Plastics in the blood increases risk of stroke and heart disease

Wake-up call: Does Plastic Consumption Increase the Risk of Heart Diseases?

More and more studies are raising the alarm of the risk of consuming drinks and food out of plastic containers. Does microplastics increase the risk of heart disease? Is it worth the risk? What can we do to reduce the risk?

A recent study conducted by researchers in Italy has found a substantially raised risk of stroke, heart attack, and earlier death in people whose blood vessels were contaminated with microscopic plastics.

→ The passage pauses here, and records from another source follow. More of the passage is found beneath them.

(* ===== verification/Egress.v ===== *)
(** * The egress proxy ([cmd/faas-egress])

    The registry of per-call credentials, the decision whom a call may reach and
    the proxy's two arms. A DNS lookup, a dial, a hijack and the upstream's
    answer are arguments; the trace records the dials. *)

From S2P Require Import Prelude GoLib Net.
Import GoLib Net.

Module Egress.

(** ** The policy (policy.go) *)

Fixpoint mustCIDRs (cidrs : list string) : option (list IPNet) :=
  match cidrs with
  | [] => Some []
  | c :: cidrs => n ← ParseCIDR c; ns ← mustCIDRs cidrs; Some (n :: ns)
  end.
Definition denyBlocks : list string :=
  ["0.0.0.0/8"; "100.64.0.0/10"; "192.0.0.0/24"; "198.18.0.0/15"; "240.0.0.0/4";
   "255.255.255.255/32"; "64:ff9b::/96"; "100::/64"]%string.
(** A block that does not parse is a panic at startup; they do. *)
Definition denyExtra : list IPNet := default [] (mustCIDRs denyBlocks).

(** The nil address is denied too. *)
Definition isDenied (ip : bytes) : bool :=
  bool_decide (ip = []) ||
  IsLoopback ip || IsLinkLocalUnicast ip || IsLinkLocalMulticast ip ||
  IsInterfaceLocalMulticast ip || IsMulticast ip || IsUnspecified ip || IsPrivate ip ||
  existsb (λ n, Contains n ip) denyExtra.

Definition hostAllowed (host port : string) (allow : list string) : bool :=
  existsb (λ a, bool_decide (a = host) || bool_decide (a = host ++ ":" ++ port)%string) allow.

Inductive decide_err := NotAllowed | ResolveFailed | OnlyDenied.

(** [lookup]: the addresses of a name, [None] for an error. *)
Definition decide (host port : string) (allow : list string) (lookup : string → option (list bytes))
    : result decide_err bytes :=
  if negb (hostAllowed host port allow) then Err NotAllowed
  else match ParseIP host with
  | Some ip => Ok ip
  | None =>
      match lookup host with
      | None => Err ResolveFailed
      | Some ips => match find_first (λ ip, negb (isDenied ip)) ips with
                    | Some ip => Ok ip | None => Err OnlyDenied end
      end
  end.

(** ** The registry (main.go) *)

Abbreviation registry := (gmap string (list string)).

(** The control socket's two routes; a body that does not decode is [None]. *)
Inductive control := Register (body : option (string * list string)) | Unregister (body : option string).
Definition controlHandler (c : control) (reg : registry) : Z * registry :=
  match c with
  | Register (Some (cred, allow)) =>
      if bool_decide (cred = ""%string) then (400, reg) else (204, <[cred := allow]> reg)
  | Unregister (Some cred) =>
      if bool_decide (cred = ""%string) then (400, reg) else (204, delete cred reg)
  | Register None | Unregister None => (400, reg)
  end.

(** ** The proxy *)

(** Header names are canonical, as the server hands them on. *)
Abbreviation headers := (gmap string (list string)).
Definition header_get (h : headers) (k : string) : string := default ""%string (head (default [] (h !! k))).
(** [dst.Add] of every value. *)
Definition copyHeaders (dst src : headers) : headers := union_with (λ a b, Some (a ++ b)) dst src.

Record request := MkRequest {
  Method : string; Host : string; URLHost : string; URL : string; Header : headers; Body : bytes }.

Definition MethodConnect : string := "CONNECT".
Definition proxy_auth : string := "Proxy-Authorization".
Definition bearer : string := "Bearer ".

Definition credOf (r : request) : string :=
  let b := bytes_of_string (header_get (Header r) proxy_auth) in
  let p := bytes_of_string bearer in
  if has_prefix p b then string_of_bytes (drop (length p) b) else ""%string.

Definition target (r : request) : string * string :=
  let connect := bool_decide (Method r = MethodConnect) in
  let hp := if negb connect && negb (bool_decide (URLHost r = ""%string)) then URLHost r else Host r in
  match SplitHostPort hp with
  | Some (h, p) => (h, p)
  | None => (hp, if connect then "443" else "80")%string
  end.

(** The outside: name resolution, whether a dial succeeds, whether and how the
    connection can be taken over ([None]: no hijacker; [false]: it or the first
    write fails), whether the forwarded request is well formed, and what the
    upstream answers it. *)
Record outside := MkOutside {
  o_lookup : string → option (list bytes);
  o_dial : string → bool;
  o_hijack : option bool;
  o_valid : string → string → bool;
  o_upstream : string → string → string → headers → bytes → option (Z * headers * bytes) }.

Inductive answer :=
| Answer (status : Z) (h : headers) (body : bytes)   (* an HTTP response *)
| Tunnel (pinned : string)                           (* bytes piped both ways *)
| Dropped.                                           (* the connection is closed *)
Definition plain (status : Z) (text : string) : answer := Answer status ∅ (bytes_of_string text).

(** What the proxy dialled, for which credential and target. *)
Record dialled := MkDial { d_cred : string; d_host : string; d_port : string; d_ip : bytes; d_addr : string }.

Definition doConnect (o : outside) (pinned : string) : answer :=
  if negb (o_dial o pinned) then plain 502 "egress upstream"
  else match o_hijack o with
  | None => plain 500 "no hijack"
  | Some false => Dropped
  | Some true => Tunnel pinned
  end.

(** The transport dials the pinned address, whatever the request's host is; the
    flag says whether it was dialled. *)
Definition doHTTP (o : outside) (r : request) (pinned : string) : bool * answer :=
  if negb (o_valid o (Method r) (URL r)) then (false, plain 400 "bad request")
  else
    let h := delete proxy_auth (copyHeaders ∅ (Header r)) in
    (true,
     if negb (o_dial o pinned) then plain 502 "egress upstream"
     else match o_upstream o pinned (Method r) (URL r) h (Body r) with
     | None => plain 502 "egress upstream"
     | Some (status, h, body) => Answer status (copyHeaders ∅ h) body
     end).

The scientists examined fatty plaques removed from the blood vessels of patients with arterial disease and found that more than half had deposits contaminated with tiny particles of polyethylene (PET plastics) or polyvinyl chloride (PVC). 

Microplastics in the blood vessels increase risk of stroke by over 4x

The study found that those whose plaques contained microplastics or nanoplastics were nearly five times more likely to suffer a stroke, heart attack, or death from any cause over the following 34 months, compared with those whose plaques were free from plastic contamination. This indicates that people who are more exposed to the pollution may be at greater risk for cardiovascular diseases.

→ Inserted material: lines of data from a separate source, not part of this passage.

(* ===== verification/Secrets.v ===== *)
(** * Sealed secrets ([internal/sealbox], [internal/secrets], the secret routes,
    [-secret-decrypt])

    AES-256-GCM is an interface with its laws; a fresh nonce and the time are
    arguments. The table [secrets] is a map by name, and every statement can
    fail. The rotation sweep runs statement by statement, with the requests of
    others between its rows. *)

From S2P Require Import Prelude GoLib Db Credentials AdminGate.
Import GoLib.
Import AdminGate(request, reply, json, JNull, JBool, JNum, JStr, JTime, JList, JObj, WriteOK, WriteErr, TrimSpace, std_padded_decode).

(** Key, nonce, text, associated data. *)
Class Aead := {
  gcm_seal : bytes → bytes → bytes → bytes → bytes;
  gcm_open : bytes → bytes → bytes → bytes → option bytes }.

(** Decryption inverts encryption; a ciphertext is as long as its text and the
    tag, in bytes. *)
Class AeadLaws (A : Aead) : Prop := {
  open_seal : ∀ k n p a, gcm_open k n (gcm_seal k n p a) a = Some p;
  seal_length : ∀ k n p a, zlen (gcm_seal k n p a) = zlen p + 16;
  seal_bytes : ∀ k n p a, bytes_ok k → bytes_ok n → bytes_ok p → bytes_ok a → bytes_ok (gcm_seal k n p a) }.

Module Secrets.

(** ** The box ([sealbox]) *)

Definition KeySize : Z := 32.
Definition NonceSize : Z := 12.
Definition aadPrefix : string := "picpak:secret:v1:".
Definition aad (name : string) : bytes := bytes_of_string (aadPrefix ++ name).

Inductive key_err := KeyEmpty | KeyNotHex (label : string) | KeyLength (label : string) (got : Z).
Definition EnvKey : string := "SECRETS_KEY".
Definition EnvKeyPrev : string := "SECRETS_KEY_PREV".

Definition parseKey (label hexKey : string) : result key_err bytes :=
  match hex_decode (TrimSpace (bytes_of_string hexKey)) with
  | None => Err (KeyNotHex label)
  | Some raw => if negb (zlen raw =? KeySize) then Err (KeyLength label (zlen raw)) else Ok raw
  end.

Record Box := MkBox { current : bytes; prev : option bytes }.
Definition blank (s : string) : bool := bool_decide (TrimSpace (bytes_of_string s) = []).

Definition New (currentHex prevHex : string) : result key_err Box :=
  if blank currentHex then Err KeyEmpty
  else match parseKey EnvKey currentHex with
  | Err e => Err e
  | Ok k =>
      if blank prevHex then Ok (MkBox k None)
      else match parseKey EnvKeyPrev prevHex with
           | Err e => Err e
           | Ok p => Ok (MkBox k (Some p))
           end
  end.
Definition FromEnv (env : string → string) : result key_err Box := New (env EnvKey) (env EnvKeyPrev).
Definition HasPrev (b : Box) : bool := bool_decide (is_Some (prev b)).

(** [EPanic]: [cipher.AEAD] panics on a nonce of another length. *)
Inductive err := ENameRequired | EPlaintextEmpty | EOpen | EPanic | ENotFound | EDb | ECheck | ERange.
#[global] Instance err_eq_dec : EqDecision err.
Proof. solve_decision. Defined.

The study states that microplastics could dramatically impact cardiovascular health if confirmed because we are defenseless against plastic pollution. The only defense we have available today is prevention by reducing plastic production.

The doctors followed 257 of the patients for an average of 34 months after they had carotid plaques removed. Those who had plastic particles in their plaques were 4.5 times more likely to have a stroke or heart attack, or to die from any cause, than those whose plaques were free from plastic pollution.

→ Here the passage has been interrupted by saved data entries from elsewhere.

(* ===== verification/Events.v ===== *)
(** * The event stream of the operator panel ([cmd/backend/events.go])

    One broadcast loop diffs the device roster, tails the logs and the telemetry
    and diffs the command cursors, and fans the frames to the mailboxes of the
    connections. The hub, its loop and each connection's handler are one state;
    an operation is a step of it. What the producers' queries answer, whether a
    write succeeds and what the re-authentication says are arguments. *)

From S2P Require Import Prelude GoLib LogQuery DeviceStore AdminGate.
Import GoLib.
Import DeviceStore(Row, Serial, Label, Channel, Bonded).

Module Events.

(** ** Configuration *)

Definition envInt (v : string) (def : Z) : Z :=
  match atoi v with (n, None) => if 0 <? n then n else def | _ => def end.
(** [ParseDuration]: the standard library's, in nanoseconds. *)
Definition envDuration (ParseDuration : string → option Z) (v : string) (def : Z) : Z :=
  if bool_decide (v = ""%string) then def
  else match ParseDuration v with Some d => if 0 <? d then d else def | None => def end.
Definition seconds (n : Z) : Z := n * 1000000000.
Record sseConfig := MkConfig { tick : Z; ping_every : Z; reauth : Z; writeWindow : Z; maxConn : Z }.
Definition loadSSEConfig (ParseDuration : string → option Z) (env : string → string) : sseConfig :=
  let dur k def := envDuration ParseDuration (env k) (seconds def) in
  MkConfig (dur "ADMIN_EVENTS_TICK"%string 5) (dur "ADMIN_SSE_PING"%string 25) (dur "ADMIN_SSE_REAUTH"%string 60)
    (dur "ADMIN_SSE_WRITE_DL"%string 90) (envInt (env "ADMIN_SSE_MAX_CONN"%string) 8).

Definition sseMailbox : Z := 16.

Definition bearerToken (authorization : string) : string :=
  let h := bytes_of_string authorization in
  if AdminGate.fold_prefix "Bearer " h then string_of_bytes (AdminGate.TrimSpace (drop 7 h)) else ""%string.

(** ** Payloads and frames

    [marshal] is [json.Marshal]; a payload it refuses is not sent. *)

Inductive delta_op := Upsert | Remove.
#[global] Instance delta_op_eq_dec : EqDecision delta_op.
Proof. solve_decision. Defined.
Record Cursor := MkCursor { cu_serial : string; cu_applied : Z; cu_polled : option Z }.

(** A handler commits the header and sends the snapshot, then drains. *)
Inductive phase := Opening | Draining | Closed.
#[global] Instance phase_eq_dec : EqDecision phase.
Proof. solve_decision. Defined.

Section Hub.
(** The telemetry producer's events and watermark. *)
Context {Tel WM : Type}.

Inductive payload :=
| PSnapshot (rows : list Row) | PDelta (op : delta_op) (r : Row)
| PLog (e : LogQuery.TailEvent) | PTelemetry (e : Tel) | PCursor (c : Cursor)
| PRevoked.
Record sseFrame := MkFrame { f_name : string; f_data : payload }.

Context (marshal : payload → option bytes).

(** One event on the wire. *)
Definition event_text (name id : string) (data : bytes) : bytes :=
  (if bool_decide (id = ""%string) then []
   else bytes_of_string "id: " ++ bytes_of_string id ++ [10]) ++
  bytes_of_string "event: " ++ bytes_of_string name ++ 10 :: bytes_of_string "data: " ++ data ++ [10; 10].
Definition ping_text : bytes := bytes_of_string ": ping" ++ [10; 10].

Inductive wire := WEvent (f : sseFrame) | WPing.
Definition wire_text (m : wire) : bytes :=
  match m with
  | WEvent f => event_text (f_name f) "" (default [] (marshal (f_data f)))
  | WPing => ping_text
  end.

(** ** The producers *)

Definition rosterIdentity (r : Row) : string :=
  let sep := string_of_bytes [31] in
  (Serial r ++ sep ++ default ""%string (Label r) ++ sep ++ Channel r ++ sep ++
   (if Bonded r then "true" else "false"))%string.

(** The order of a map's iteration is one of many. *)
Definition diffRoster (last cur : gmap string Row) : list (delta_op * Row) :=
  omap (λ kv : string * Row,
          match last !! kv.1 with
          | Some old => if bool_decide (rosterIdentity old = rosterIdentity kv.2) then None else Some (Upsert, kv.2)
          | None => Some (Upsert, kv.2)
          end) (map_to_list cur) ++
  omap (λ kv : string * Row, if bool_decide (is_Some (cur !! kv.1)) then None else Some (Remove, kv.2))
    (map_to_list last).

Definition diffCursors (last : gmap string Z) (cur : list Cursor) : list Cursor * gmap string Z :=
  (List.filter (λ c, negb (bool_decide (last !! cu_serial c = Some (cu_applied c)))) cur,
   foldl (λ m c, <[cu_serial c := cu_applied c]> m) ∅ cur).

Record producers := MkProducers {
  lastSent : gmap string Row; logHW : option LogQuery.Cursor; telemetryHW : option WM;
  cursorState : gmap string Z }.
Definition no_producers : producers := MkProducers ∅ None None ∅.

(** The answers of one tick's queries; [None] is an error. *)
Record polls := MkPolls {
  p_roster : option (list Row);
  p_logs : option (list LogQuery.TailEvent * LogQuery.Cursor);
  p_telemetry : option (list Tel * WM);
  p_cursors : option (list Cursor) }.

(** [broadcastJSON]: the frames to fan out. *)
Definition frame_of (name : string) (v : payload) : list sseFrame :=
  match marshal v with Some _ => [MkFrame name v] | None => [] end.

Microplastics reduces efficiency of cariovascular treatments

The discovery of plastics in the plaques is “surprising” and the likely effect on cardiovascular health “worrisome”. The findings may explain what doctors call “residual cardiovascular risk”, where 20%-30% of patients who have been treated for common risk factors, such as high blood pressure and diabetes, still go on to have heart attacks and strokes.

Further work is needed to confirm whether plastic pollution plays a role in strokes and heart attacks. 

Conclusion

Is it worth the risk of consuming bottled water and other drinks from plastic containers? Maybe it's time to rethink our personal consumption of plastics? 

What can you do?
  • Stop consuming bottled water
  • Avoid food with plastic packaging such as yogurt, ketchup, fish, etc.
  • Don't buy food for home delivery with plastic packaging and avoid reheating 
  • Use glass or paper packaging whenever possible
  • Use a water filter that removes microplastics from your tap water

To avoid single use plastic entirely is almost impossible but you can reduce exposure by 90% or more by avoiding bottled water and other daily consumption goods with plastic packaging.